After locating the line with "else if tag_data_type =? BACNET_APPLICATION_TAG_UNSIGNED_INT" in the data that follows, return it and every later line exactly, up to and including the line with "Section Codec.".

Start of DATA FOR ANALYSIS

(** Modelled from the spec: the primitive decoders of [bacdcode.c] are not
    part of the sources at hand.  Section 4.1: unsigned integers are
    "big-endian ... 1..8 octets", reals "IEEE-754 single, big-endian,
    exactly 4 octets", doubles 8 octets, dates "{year-1900, month, day,
    weekday} four octets", times "{hour, minute, second, hundredths} four
    octets"; a boolean's length field "encodes the value itself".  Each
    returns the octets consumed, 0 when the payload does not fit. *)
Definition primitive_decode (apdu : list Z) (apdu_size : Z)
    (tag_data_type len_value_type : Z) : Z * option value_type :=
  let payload := take (Z.to_nat len_value_type) apdu in
  let fits (n : Z) := (len_value_type =? n) && (n <=? apdu_size) in
  if tag_data_type =? BACNET_APPLICATION_TAG_BOOLEAN then
    (0, Some (V_Boolean (negb (len_value_type =? 0))))
  else if tag_data_type =? BACNET_APPLICATION_TAG_UNSIGNED_INT then
    if (1 <=? len_value_type) && (len_value_type <=? 8) &&
       (len_value_type <=? apdu_size)
    then (len_value_type, Some (V_Unsigned_Int (Ieee.be_value payload)))
    else (0, None)
  else if tag_data_type =? BACNET_APPLICATION_TAG_REAL then
    if fits 4
    then (4, Some (V_Real (Ieee.of_bits 23 8 (Ieee.be_value payload))))
    else (0, None)
  else if tag_data_type =? BACNET_APPLICATION_TAG_DOUBLE then
    if fits 8
    then (8, Some (V_Double (Ieee.of_bits 52 11 (Ieee.be_value payload))))
    else (0, None)
  else if tag_data_type =? BACNET_APPLICATION_TAG_DATE then
    if fits 4
    then (4, Some (V_Date (mkDate (octet_at apdu 0 + 1900) (octet_at apdu 1)
                                  (octet_at apdu 2) (octet_at apdu 3))))
    else (0, None)
  else if tag_data_type =? BACNET_APPLICATION_TAG_TIME then
    if fits 4
    then (4, Some (V_Time (mkTime (octet_at apdu 0) (octet_at apdu 1)
                                  (octet_at apdu 2) (octet_at apdu 3))))
    else (0, None)
  else (0, None).

Section Codec.

(** The end marker of the application tag enumeration in [bacenum.h],
    which the decoders store in [value->tag] to signal failure. *)
Variable MAX_BACNET_APPLICATION_TAG : Z.

(** The tag of the empty list, one of the values [bacenum.h] numbers after
    the end marker. *)
Variable BACNET_APPLICATION_TAG_EMPTYLIST : Z.

Context {clock : DateTimeOps}.

(** [bacapp_data_decode], for a non-NULL [value]. *)
Definition bacapp_data_decode (apdu : list Z) (apdu_size : Z)
    (tag_data_type len_value_type : Z)
    (value : BACNET_APPLICATION_DATA_VALUE)
    : Z * BACNET_APPLICATION_DATA_VALUE :=
  let '(len, stored) :=
    primitive_decode apdu apdu_size tag_data_type len_value_type in
  let value :=
    match stored with
    | Some v => set_type value v
    | None => value
    end in
  if (len =? 0) &&
     negb (tag_data_type =? BACNET_APPLICATION_TAG_NULL) &&
     negb (tag_data_type =? BACNET_APPLICATION_TAG_BOOLEAN) &&
     negb (tag_data_type =? BACNET_APPLICATION_TAG_OCTET_STRING)
  then
    (* indicate that we were not able to decode the value *)
    (len, set_tag value MAX_BACNET_APPLICATION_TAG)
  else (len, value).

(** [bacapp_decode_application_data], for a non-NULL [apdu] and [value]. *)
Definition bacapp_decode_application_data (apdu : list Z) (apdu_size : Z)
    (value : BACNET_APPLICATION_DATA_VALUE)
    : Z * BACNET_APPLICATION_DATA_VALUE :=
  let '(len, tag) := bacnet_tag_decode apdu apdu_size in
  if (0 <? len) && application tag then
    let value := mkValue false (context_tag value) (number tag) (type value) in
    let apdu_len := len in
    let '(len, value) :=
      bacapp_data_decode (drop (Z.to_nat apdu_len) apdu)
        (apdu_size - apdu_len) (number tag) (len_value_type tag) value in
    if (0 <=? len) && negb (Bacapp.tag value =? MAX_BACNET_APPLICATION_TAG)
    then (apdu_len + len, value)
    else (BACNET_STATUS_ERROR, value)
  else if 0 <? apdu_size then (BACNET_STATUS_ERROR, value)
  else (0, value).

(** [bacapp_context_tag_type]: "returns the fixed tag type for certain
    context tagged properties".  Of its rows, the one for the three shed
    level properties is the only one that concerns the identifiers named
    in [BACNET_PROPERTY_ID] here. *)
Definition bacapp_context_tag_type (property : BACNET_PROPERTY_ID)
    (tag_number : Z) : Z :=
  match property with
  | PROP_ACTUAL_SHED_LEVEL
  | PROP_REQUESTED_SHED_LEVEL
  | PROP_EXPECTED_SHED_LEVEL =>
      if (tag_number =? 0) || (tag_number =? 1)
      then BACNET_APPLICATION_TAG_UNSIGNED_INT
      else if tag_number =? 2 then BACNET_APPLICATION_TAG_REAL
      else MAX_BACNET_APPLICATION_TAG
  | _ => MAX_BACNET_APPLICATION_TAG
  end.

(** [bacapp_decode_context_data], for a non-NULL [value]. *)
Definition bacapp_decode_context_data (apdu : list Z) (apdu_size : Z)
    (value : BACNET_APPLICATION_DATA_VALUE) (property : BACNET_PROPERTY_ID)
    : Z * BACNET_APPLICATION_DATA_VALUE :=
  let '(len, tag) := bacnet_tag_decode apdu apdu_size in
  if 0 <? len then
    if closing tag then
      (* Empty construct: don't advance over that closing tag. *)
      (0, value)
    else if context tag then
      let apdu_len := len in
      let value :=
        mkValue true (number tag)
          (bacapp_context_tag_type property (number tag)) (type value) in
      if negb (Bacapp.tag value =? MAX_BACNET_APPLICATION_TAG) then
        let '(len, value) :=
          bacapp_data_decode (drop (Z.to_nat apdu_len) apdu)
            (apdu_size - apdu_len) (Bacapp.tag value) (len_value_type tag)
            value in
        if (0 <=? len) && negb (Bacapp.tag value =? MAX_BACNET_APPLICATION_TAG)
        then (apdu_len + len, value)
        else (BACNET_STATUS_ERROR, value)
      else if negb (len_value_type tag =? 0) then
        (* Unknown value : non null size (elementary type) *)
        (apdu_len + len_value_type tag, value)
      else (BACNET_STATUS_ERROR, value)
    else (0, value)
  else (0, value).

(** The comparison arms of the tags whose members of the union this model
    does not hold (signed, enumerated, object identifier, the strings and
    the constructed types, each under its own feature macro), with the
    [default:] arm behind them: what they answer for two values is left
    open. *)
Variable same_in_other_arms :
  BACNET_APPLICATION_DATA_VALUE -> BACNET_APPLICATION_DATA_VALUE -> bool.

(** [bacapp_same_value], for non-NULL arguments: "returns true if matching
    or same, false if different". *)
Definition bacapp_same_value (value test_value : BACNET_APPLICATION_DATA_VALUE)
    : bool :=
  if tag test_value =? tag value then
    let t := tag test_value in
    if t =? BACNET_APPLICATION_TAG_NULL then true
    else if t =? BACNET_APPLICATION_TAG_BOOLEAN then
      Bool.eqb (Boolean (type test_value)) (Boolean (type value))
    else if t =? BACNET_APPLICATION_TAG_UNSIGNED_INT then
      Unsigned_Int (type test_value) =? Unsigned_Int (type value)
    else if t =? BACNET_APPLICATION_TAG_REAL then
      negb (Ieee.islessgreater (Real (type test_value)) (Real (type value)))
    else if t =? BACNET_APPLICATION_TAG_DOUBLE then
      negb (Ieee.islessgreater (Double (type test_value))
                               (Double (type value)))
    else if t =? BACNET_APPLICATION_TAG_DATE then
      datetime_compare_date (Date (type test_value)) (Date (type value)) =? 0
    else if t =? BACNET_APPLICATION_TAG_TIME then
      datetime_compare_time (Time (type test_value)) (Time (type value)) =? 0
    else if t =? BACNET_APPLICATION_TAG_EMPTYLIST then true
    else same_in_other_arms value test_value
  else false.

End Codec.

(** An application-tagged Real and an application-tagged Double. *)
Definition real_value (f : spec_float) : BACNET_APPLICATION_DATA_VALUE :=
  mkValue false 0 BACNET_APPLICATION_TAG_REAL (V_Real f).

Definition double_value (f : spec_float) : BACNET_APPLICATION_DATA_VALUE :=
  mkValue false 0 BACNET_APPLICATION_TAG_DOUBLE (V_Double f).

(** *** Lengths, copies, lists and text helpers of [bacapp.c] *)

(** Modelled from the spec: further application tag numbers of
    [bacenum.h], in the same BACnet numbering (section 8 shows the object
    identifier, 12, as [C4]). *)
Definition BACNET_APPLICATION_TAG_SIGNED_INT : Z := 3.
Definition BACNET_APPLICATION_TAG_CHARACTER_STRING : Z := 7.
Definition BACNET_APPLICATION_TAG_BIT_STRING : Z := 8.
Definition BACNET_APPLICATION_TAG_ENUMERATED : Z := 9.
Definition BACNET_APPLICATION_TAG_OBJECT_ID : Z := 12.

End of DATA FOR ANALYSIS

**RESPONSE**.
  else if tag_data_type =? BACNET_APPLICATION_TAG_UNSIGNED_INT then
    if (1 <=? len_value_type) && (len_value_type <=? 8) &&
       (len_value_type <=? apdu_size)
    then (len_value_type, Some (V_Unsigned_Int (Ieee.be_value payload)))
    else (0, None)
  else if tag_data_type =? BACNET_APPLICATION_TAG_REAL then
    if fits 4
    then (4, Some (V_Real (Ieee.of_bits 23 8 (Ieee.be_value payload))))
    else (0, None)
  else if tag_data_type =? BACNET_APPLICATION_TAG_DOUBLE then
    if fits 8
    then (8, Some (V_Double (Ieee.of_bits 52 11 (Ieee.be_value payload))))
    else (0, None)
  else if tag_data_type =? BACNET_APPLICATION_TAG_DATE then
    if fits 4
    then (4, Some (V_Date (mkDate (octet_at apdu 0 + 1900) (octet_at apdu 1)
                                  (octet_at apdu 2) (octet_at apdu 3))))
    else (0, None)
  else if tag_data_type =? BACNET_APPLICATION_TAG_TIME then
    if fits 4
    then (4, Some (V_Time (mkTime (octet_at apdu 0) (octet_at apdu 1)
                                  (octet_at apdu 2) (octet_at apdu 3))))
    else (0, None)
  else (0, None).

Section Codec.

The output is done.